◆ What the task requires ◆
Using the records below, filter for lines that contain the string "containsUnit" and copy them out.

(Collected data entries)
Lemma relativePaths_plain n :
  simpleTree n = true ->
  forall segs, In segs (relativePaths n) -> forallb plainSegment segs = true.
Proof.
  induction n as [| | |entries IH] using Node_nested_ind;
    try (intros _ segs []).
  cbn [simpleTree]. intros H. apply andb_true_iff in H as [_ Hall].
  induction IH as [|[file child] entries IHchild _ IHrest];
    [intros segs []|].
  cbn [forallb fst snd] in Hall.
  apply andb_true_iff in Hall as [Hentry Hall].
  apply andb_true_iff in Hentry as [Hplain Hchild].
  intros segs. rewrite relativePaths_Dir_cons, in_app_iff. cbn [fst snd] in *.
  intros [Hin | Hin]; [|exact (IHrest Hall segs Hin)].
  destruct (gitRegexTest file); [contradiction|].
  destruct child as [|sub| |]; try contradiction.
  - destruct Hin as [<- | []]. cbn [forallb]. now rewrite Hplain.
  - apply in_map_iff in Hin as (t & <- & Hin). cbn [forallb].
    now rewrite Hplain, (IHchild Hchild t Hin).
Qed.

Lemma join_injective (x y : list string) :
  x <> [] -> y <> [] ->
  forallb plainSegment x = true -> forallb plainSegment y = true ->
  Js.join "/" x = Js.join "/" y -> x = y.
Proof.
  intros Hx Hy Hpx Hpy Heq.
  assert (Hslash : forall l, forallb plainSegment l = true ->
                             forallb (fun seg => negb (containsUnit "/" seg)) l
                             = true).
  { intros l Hl. apply forallb_forall. intros seg Hin.
    rewrite forallb_forall in Hl.
    destruct (plainSegment_spec _ (Hl seg Hin)) as (_ & _ & _ & ->).
    reflexivity. }
  rewrite <- (split_join x Hx (Hslash x Hpx)),
          <- (split_join y Hy (Hslash y Hpy)).
  now rewrite Heq.
Qed.

(** X10: for a clean base path without backslash and a tree with plain,
    distinct names, no path is walked twice and no relative name is
    returned twice. *)
Theorem X10_simple_tree_gives_no_duplicates
  (root : Node) (basePath : string) (reg : Map) (files : list string) :
  cleanPath basePath = true ->
  containsUnit "\" basePath = false ->
  simpleTree root = true ->
  getAllFiles basePath root = Some files ->
  NoDup files
  /\ (forall out,
        promise (ParseFiles root basePath reg) = Fulfilled out ->
        NoDup (filenames out)).
Proof.
  intros Hclean Hback Hsimple Hwalk.
  pose proof (getAllFiles_clean _ _ _ Hclean Hback Hsimple Hwalk) as Hfiles.
  pose proof (relativePaths_NoDup _ Hsimple) as Hnd.
  assert (Hinj : forall (pre : string) x y,
             In x (relativePaths root) -> In y (relativePaths root) ->
             (pre ++ Js.join "/" x = pre ++ Js.join "/" y)%string -> x = y).
  { intros pre x y Hx Hy Heq. apply string_app_inv_head in Heq.
    apply join_injective; try assumption;
      try (eapply relativePaths_nonempty; eassumption);
      now apply (relativePaths_plain _ Hsimple). }
  split.
  - rewrite Hfiles. apply NoDup_map_on; [|exact Hnd].
    intros x y Hx Hy Heq. apply (Hinj (basePath ++ "/")%string x y Hx Hy).
    now rewrite !string_app_assoc.
  - intros out Hout.
    rewrite (filenames_walked _ _ _ _ _ Hwalk Hout), Hfiles, walkedNames_below.
    apply NoDup_filter, NoDup_map_on; [|exact Hnd].
    intros x y Hx Hy. unfold dotSlash. apply Hinj; assumption.
Qed.

Lemma X10_simple_tree_gives_no_duplicates_witness :
  NoDup ["/home/me/proj/README.md"; "/home/me/proj/src/main.js";
         "/home/me/proj/src/notes.txt"].
Proof.
  exact (proj1
    (X10_simple_tree_gives_no_duplicates docsAndSources "/home/me/proj" []
       _ eq_refl eq_refl eq_refl eq_refl)).
Defined.

(** ** Base paths that [path.join] normalizes *)

Lemma normalizeSegments_skip (allow : bool) (skipped : string)
  (l r : list string) :
  (skipped =? "")%string || (skipped =? ".")%string = true ->
  forall res,
    Path.normalizeSegments allow (l ++ skipped :: r) res
    = Path.normalizeSegments allow (l ++ r) res.
Proof.
  intros Hskip. induction l as [|seg l IH]; intros res.
  - cbn [app Path.normalizeSegments]. now rewrite Hskip.
  - cbn [app Path.normalizeSegments].
    destruct ((seg =? "")%string || (seg =? ".")%string); [apply IH|].
    destruct (seg =? "..")%string; [|apply IH].
    destruct res as [|top res']; [apply IH|].
    destruct (top =? "..")%string; apply IH.
Qed.

Lemma cleanPath_nonempty (p : string) :
  cleanPath p = true -> p <> EmptyString.
Proof. intros H ->. discriminate H. Qed.

Lemma normalize_same (s1 s2 : string) :
  (s1 =? "")%string = false -> (s2 =? "")%string = false ->
  String.prefix "/" s1 = String.prefix "/" s2 ->
  Path.endsWithSlash s1 = Path.endsWithSlash s2 ->
  (forall allow,
      Path.normalizeSegments allow (Js.split "/" s1) []
      = Path.normalizeSegments allow (Js.split "/" s2) []) ->
  Path.normalize s1 = Path.normalize s2.
Proof.
  intros H1 H2 Hpre Hend Hsegs. unfold Path.normalize.
  now rewrite H1, H2, Hpre, Hend, Hsegs.
Qed.

Lemma endsWithSlash_last (s f : string) (l : list string) :
  (f =? "")%string = false ->
  Js.split "/" s = l ++ [f] -> Path.endsWithSlash s = false.
Proof.
  intros Hf0 Hs. unfold Path.endsWithSlash. rewrite Hs, pop_app_last.
  destruct f; [discriminate Hf0 | reflexivity].
Qed.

◆ Exercise result ◆
                             forallb (fun seg => negb (containsUnit "/" seg)) l
  containsUnit "\" basePath = false ->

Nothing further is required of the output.